» WORK TO COMPLETE: The stretch wanted below opens at the line containing "Definition evolves (e" and closes at the line containing "split; [congruence|]. exists". Please return it exactly, with no other lines.

» SUPPLIED RECORDS:
Content starts
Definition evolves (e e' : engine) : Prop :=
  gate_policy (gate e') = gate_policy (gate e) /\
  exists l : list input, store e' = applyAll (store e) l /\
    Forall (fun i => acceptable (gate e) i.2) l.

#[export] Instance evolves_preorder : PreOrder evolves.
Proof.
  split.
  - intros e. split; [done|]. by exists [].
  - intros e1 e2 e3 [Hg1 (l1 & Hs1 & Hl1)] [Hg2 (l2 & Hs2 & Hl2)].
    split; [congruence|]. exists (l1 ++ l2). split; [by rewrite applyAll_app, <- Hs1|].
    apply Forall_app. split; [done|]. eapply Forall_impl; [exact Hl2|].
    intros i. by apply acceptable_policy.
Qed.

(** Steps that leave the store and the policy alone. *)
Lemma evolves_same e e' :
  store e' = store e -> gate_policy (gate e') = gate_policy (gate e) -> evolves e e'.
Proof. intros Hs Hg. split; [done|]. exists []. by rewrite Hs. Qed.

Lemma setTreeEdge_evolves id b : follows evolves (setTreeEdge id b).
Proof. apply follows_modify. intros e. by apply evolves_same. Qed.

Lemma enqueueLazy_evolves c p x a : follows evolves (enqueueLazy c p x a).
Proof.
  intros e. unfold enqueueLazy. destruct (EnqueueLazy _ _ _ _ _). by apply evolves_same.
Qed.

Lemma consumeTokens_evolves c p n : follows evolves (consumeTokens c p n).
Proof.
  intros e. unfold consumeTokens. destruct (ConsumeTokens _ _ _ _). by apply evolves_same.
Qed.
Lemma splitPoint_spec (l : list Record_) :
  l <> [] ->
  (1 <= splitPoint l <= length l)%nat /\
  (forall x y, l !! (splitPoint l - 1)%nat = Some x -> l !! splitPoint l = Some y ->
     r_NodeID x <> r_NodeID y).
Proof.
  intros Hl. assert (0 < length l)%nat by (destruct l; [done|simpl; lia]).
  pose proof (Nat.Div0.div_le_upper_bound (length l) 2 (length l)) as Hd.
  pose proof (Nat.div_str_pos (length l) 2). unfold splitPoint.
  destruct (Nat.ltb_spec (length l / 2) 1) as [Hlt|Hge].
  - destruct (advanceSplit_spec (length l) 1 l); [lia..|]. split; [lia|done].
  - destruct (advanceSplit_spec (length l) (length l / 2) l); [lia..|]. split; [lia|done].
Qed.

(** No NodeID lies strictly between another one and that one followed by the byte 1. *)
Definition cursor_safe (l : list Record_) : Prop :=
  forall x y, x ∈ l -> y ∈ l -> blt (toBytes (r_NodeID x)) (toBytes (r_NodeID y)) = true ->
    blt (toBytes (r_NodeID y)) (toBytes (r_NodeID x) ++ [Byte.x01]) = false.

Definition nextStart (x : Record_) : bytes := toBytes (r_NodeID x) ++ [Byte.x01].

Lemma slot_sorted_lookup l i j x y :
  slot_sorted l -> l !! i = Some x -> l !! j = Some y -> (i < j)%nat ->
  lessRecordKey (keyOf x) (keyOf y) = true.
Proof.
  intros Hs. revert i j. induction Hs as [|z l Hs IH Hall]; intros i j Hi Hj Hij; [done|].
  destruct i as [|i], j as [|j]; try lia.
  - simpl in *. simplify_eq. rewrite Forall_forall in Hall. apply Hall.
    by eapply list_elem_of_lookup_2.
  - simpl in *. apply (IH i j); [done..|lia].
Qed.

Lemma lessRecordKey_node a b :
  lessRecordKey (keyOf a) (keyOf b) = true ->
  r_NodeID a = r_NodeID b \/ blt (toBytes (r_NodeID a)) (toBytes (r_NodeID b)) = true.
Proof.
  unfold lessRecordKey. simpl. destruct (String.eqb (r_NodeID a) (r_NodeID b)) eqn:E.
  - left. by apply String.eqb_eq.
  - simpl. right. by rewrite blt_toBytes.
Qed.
Content ends
Content starts
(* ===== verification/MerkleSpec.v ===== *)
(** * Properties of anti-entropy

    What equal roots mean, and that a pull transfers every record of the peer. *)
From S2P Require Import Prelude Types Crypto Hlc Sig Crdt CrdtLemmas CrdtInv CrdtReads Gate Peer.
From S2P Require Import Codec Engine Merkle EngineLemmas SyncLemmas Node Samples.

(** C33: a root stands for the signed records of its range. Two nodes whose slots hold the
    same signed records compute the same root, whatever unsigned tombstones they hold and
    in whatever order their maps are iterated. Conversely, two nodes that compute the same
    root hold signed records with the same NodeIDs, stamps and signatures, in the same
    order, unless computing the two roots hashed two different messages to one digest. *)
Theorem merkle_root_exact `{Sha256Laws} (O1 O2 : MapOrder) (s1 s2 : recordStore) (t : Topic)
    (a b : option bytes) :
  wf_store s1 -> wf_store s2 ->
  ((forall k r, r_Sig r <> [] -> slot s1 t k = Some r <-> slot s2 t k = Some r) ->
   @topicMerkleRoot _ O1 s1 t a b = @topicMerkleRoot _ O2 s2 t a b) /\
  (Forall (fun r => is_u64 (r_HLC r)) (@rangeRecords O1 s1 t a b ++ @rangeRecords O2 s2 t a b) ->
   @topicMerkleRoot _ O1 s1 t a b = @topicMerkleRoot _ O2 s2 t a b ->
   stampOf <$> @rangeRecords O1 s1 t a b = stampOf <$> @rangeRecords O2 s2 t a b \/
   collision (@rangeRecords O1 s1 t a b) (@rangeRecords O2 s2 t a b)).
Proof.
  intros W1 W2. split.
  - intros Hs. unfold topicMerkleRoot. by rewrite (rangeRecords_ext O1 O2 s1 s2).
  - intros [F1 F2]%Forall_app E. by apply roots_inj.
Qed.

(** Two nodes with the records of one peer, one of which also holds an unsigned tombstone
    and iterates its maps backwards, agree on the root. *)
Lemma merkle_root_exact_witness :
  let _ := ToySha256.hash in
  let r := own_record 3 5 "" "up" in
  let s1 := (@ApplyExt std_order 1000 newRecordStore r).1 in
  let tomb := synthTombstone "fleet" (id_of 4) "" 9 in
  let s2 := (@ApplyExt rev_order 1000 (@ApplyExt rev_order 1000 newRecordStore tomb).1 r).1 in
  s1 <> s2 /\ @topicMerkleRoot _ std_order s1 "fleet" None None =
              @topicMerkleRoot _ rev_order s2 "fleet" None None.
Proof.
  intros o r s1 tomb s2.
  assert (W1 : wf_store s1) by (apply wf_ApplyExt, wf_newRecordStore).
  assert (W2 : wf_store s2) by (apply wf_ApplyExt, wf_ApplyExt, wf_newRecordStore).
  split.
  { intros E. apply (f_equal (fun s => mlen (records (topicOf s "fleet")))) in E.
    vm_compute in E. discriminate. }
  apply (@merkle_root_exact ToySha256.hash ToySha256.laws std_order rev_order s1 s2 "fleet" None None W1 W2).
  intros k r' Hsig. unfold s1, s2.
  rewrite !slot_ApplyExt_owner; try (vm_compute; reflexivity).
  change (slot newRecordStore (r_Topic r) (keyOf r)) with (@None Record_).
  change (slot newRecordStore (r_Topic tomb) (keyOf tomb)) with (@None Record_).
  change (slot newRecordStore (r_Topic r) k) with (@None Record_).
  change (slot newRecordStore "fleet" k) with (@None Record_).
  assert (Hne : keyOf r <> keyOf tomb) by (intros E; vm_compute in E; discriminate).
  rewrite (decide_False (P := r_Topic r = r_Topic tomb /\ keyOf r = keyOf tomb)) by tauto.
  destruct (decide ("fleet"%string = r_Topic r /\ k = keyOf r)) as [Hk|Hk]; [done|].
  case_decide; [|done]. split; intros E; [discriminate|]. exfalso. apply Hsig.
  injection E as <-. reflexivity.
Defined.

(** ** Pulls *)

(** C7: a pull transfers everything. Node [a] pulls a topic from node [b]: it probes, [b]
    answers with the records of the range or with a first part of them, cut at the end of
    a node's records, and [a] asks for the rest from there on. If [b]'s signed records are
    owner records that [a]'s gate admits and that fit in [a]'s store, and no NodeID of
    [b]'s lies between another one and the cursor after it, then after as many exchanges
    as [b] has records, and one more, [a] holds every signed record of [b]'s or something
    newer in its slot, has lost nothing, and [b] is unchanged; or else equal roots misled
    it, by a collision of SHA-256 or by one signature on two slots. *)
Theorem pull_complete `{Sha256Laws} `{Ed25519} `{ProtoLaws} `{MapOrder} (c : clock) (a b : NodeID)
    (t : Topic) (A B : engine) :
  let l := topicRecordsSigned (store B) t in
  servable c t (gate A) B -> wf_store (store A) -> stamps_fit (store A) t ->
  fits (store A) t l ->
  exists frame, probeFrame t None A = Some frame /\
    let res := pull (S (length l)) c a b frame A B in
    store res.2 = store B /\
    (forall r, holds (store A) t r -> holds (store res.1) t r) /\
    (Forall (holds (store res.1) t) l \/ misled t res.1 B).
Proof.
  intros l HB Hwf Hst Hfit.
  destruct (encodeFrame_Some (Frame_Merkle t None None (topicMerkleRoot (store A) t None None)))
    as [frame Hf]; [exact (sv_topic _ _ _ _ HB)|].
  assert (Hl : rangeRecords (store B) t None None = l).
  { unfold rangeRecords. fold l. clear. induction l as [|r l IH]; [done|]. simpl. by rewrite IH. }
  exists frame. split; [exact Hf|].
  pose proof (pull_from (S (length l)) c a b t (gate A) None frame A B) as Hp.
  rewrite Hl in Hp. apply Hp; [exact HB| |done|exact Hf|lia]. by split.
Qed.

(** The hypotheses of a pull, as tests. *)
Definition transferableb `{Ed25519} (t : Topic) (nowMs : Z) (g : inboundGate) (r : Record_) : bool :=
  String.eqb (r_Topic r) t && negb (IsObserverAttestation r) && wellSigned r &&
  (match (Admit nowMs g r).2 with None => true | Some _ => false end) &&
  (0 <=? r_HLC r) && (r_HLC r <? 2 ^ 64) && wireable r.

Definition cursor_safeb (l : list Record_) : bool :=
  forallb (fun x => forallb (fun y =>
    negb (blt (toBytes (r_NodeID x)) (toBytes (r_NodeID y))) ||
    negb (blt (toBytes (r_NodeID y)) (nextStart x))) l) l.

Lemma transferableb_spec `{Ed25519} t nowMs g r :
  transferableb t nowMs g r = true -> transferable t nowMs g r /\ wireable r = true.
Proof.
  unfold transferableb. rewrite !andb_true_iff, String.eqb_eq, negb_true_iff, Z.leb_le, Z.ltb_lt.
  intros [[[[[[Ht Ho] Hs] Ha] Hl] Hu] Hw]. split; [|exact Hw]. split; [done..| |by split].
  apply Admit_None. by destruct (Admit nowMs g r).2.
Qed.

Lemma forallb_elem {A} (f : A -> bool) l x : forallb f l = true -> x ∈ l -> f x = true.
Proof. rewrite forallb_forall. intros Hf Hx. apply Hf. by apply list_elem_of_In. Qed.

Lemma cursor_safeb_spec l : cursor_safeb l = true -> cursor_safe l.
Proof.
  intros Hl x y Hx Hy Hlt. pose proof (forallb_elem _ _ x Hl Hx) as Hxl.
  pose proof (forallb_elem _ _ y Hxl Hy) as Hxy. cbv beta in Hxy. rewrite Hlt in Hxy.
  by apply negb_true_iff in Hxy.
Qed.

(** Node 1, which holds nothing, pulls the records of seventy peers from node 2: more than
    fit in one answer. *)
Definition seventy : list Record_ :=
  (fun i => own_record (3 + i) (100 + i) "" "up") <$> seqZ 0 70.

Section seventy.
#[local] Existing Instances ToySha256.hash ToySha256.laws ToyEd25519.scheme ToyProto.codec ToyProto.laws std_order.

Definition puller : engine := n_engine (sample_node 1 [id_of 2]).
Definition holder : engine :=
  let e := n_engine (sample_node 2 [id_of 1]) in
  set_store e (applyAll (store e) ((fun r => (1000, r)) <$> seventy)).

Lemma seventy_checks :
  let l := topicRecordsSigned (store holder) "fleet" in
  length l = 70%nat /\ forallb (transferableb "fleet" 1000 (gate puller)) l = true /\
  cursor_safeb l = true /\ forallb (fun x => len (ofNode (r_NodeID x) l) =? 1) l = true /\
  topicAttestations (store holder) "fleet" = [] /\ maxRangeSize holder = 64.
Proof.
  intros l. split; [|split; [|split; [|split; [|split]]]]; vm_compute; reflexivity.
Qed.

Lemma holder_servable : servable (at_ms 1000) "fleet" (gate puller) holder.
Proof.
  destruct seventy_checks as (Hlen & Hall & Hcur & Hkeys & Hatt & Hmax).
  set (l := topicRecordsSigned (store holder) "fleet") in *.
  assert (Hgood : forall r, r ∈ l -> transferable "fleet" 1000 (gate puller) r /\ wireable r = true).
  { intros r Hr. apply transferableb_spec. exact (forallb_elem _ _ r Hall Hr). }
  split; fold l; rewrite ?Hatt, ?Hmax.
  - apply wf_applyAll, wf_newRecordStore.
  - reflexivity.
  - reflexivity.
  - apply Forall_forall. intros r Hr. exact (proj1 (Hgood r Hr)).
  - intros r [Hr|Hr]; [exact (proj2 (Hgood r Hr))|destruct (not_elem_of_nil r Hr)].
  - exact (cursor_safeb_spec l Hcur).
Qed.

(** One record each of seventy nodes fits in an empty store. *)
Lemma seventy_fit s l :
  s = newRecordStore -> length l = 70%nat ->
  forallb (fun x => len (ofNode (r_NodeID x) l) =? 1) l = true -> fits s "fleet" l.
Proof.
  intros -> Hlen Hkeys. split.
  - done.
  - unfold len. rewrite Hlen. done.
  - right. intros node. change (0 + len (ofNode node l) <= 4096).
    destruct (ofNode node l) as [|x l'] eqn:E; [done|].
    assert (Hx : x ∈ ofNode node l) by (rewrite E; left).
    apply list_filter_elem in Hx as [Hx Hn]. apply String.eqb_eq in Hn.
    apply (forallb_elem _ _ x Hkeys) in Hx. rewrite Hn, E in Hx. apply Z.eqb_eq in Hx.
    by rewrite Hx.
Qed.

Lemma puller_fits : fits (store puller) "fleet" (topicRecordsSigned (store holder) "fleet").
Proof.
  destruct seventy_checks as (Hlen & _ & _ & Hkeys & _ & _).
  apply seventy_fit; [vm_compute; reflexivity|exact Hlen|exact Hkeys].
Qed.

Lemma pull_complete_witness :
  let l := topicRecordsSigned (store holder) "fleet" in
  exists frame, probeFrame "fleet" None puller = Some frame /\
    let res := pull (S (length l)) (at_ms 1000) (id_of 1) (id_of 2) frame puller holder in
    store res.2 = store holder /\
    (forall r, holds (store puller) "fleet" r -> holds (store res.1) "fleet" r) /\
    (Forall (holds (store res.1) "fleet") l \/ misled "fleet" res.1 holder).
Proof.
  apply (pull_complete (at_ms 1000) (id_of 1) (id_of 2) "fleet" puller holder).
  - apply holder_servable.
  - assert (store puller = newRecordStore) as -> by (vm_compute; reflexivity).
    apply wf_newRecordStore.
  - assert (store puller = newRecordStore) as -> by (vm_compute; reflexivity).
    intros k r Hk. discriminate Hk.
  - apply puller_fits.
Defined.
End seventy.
Content ends
» TASK OUTPUT:
Definition evolves (e e' : engine) : Prop :=
  gate_policy (gate e') = gate_policy (gate e) /\
  exists l : list input, store e' = applyAll (store e) l /\
    Forall (fun i => acceptable (gate e) i.2) l.

#[export] Instance evolves_preorder : PreOrder evolves.
Proof.
  split.
  - intros e. split; [done|]. by exists [].
  - intros e1 e2 e3 [Hg1 (l1 & Hs1 & Hl1)] [Hg2 (l2 & Hs2 & Hl2)].
    split; [congruence|]. exists (l1 ++ l2). split; [by rewrite applyAll_app, <- Hs1|].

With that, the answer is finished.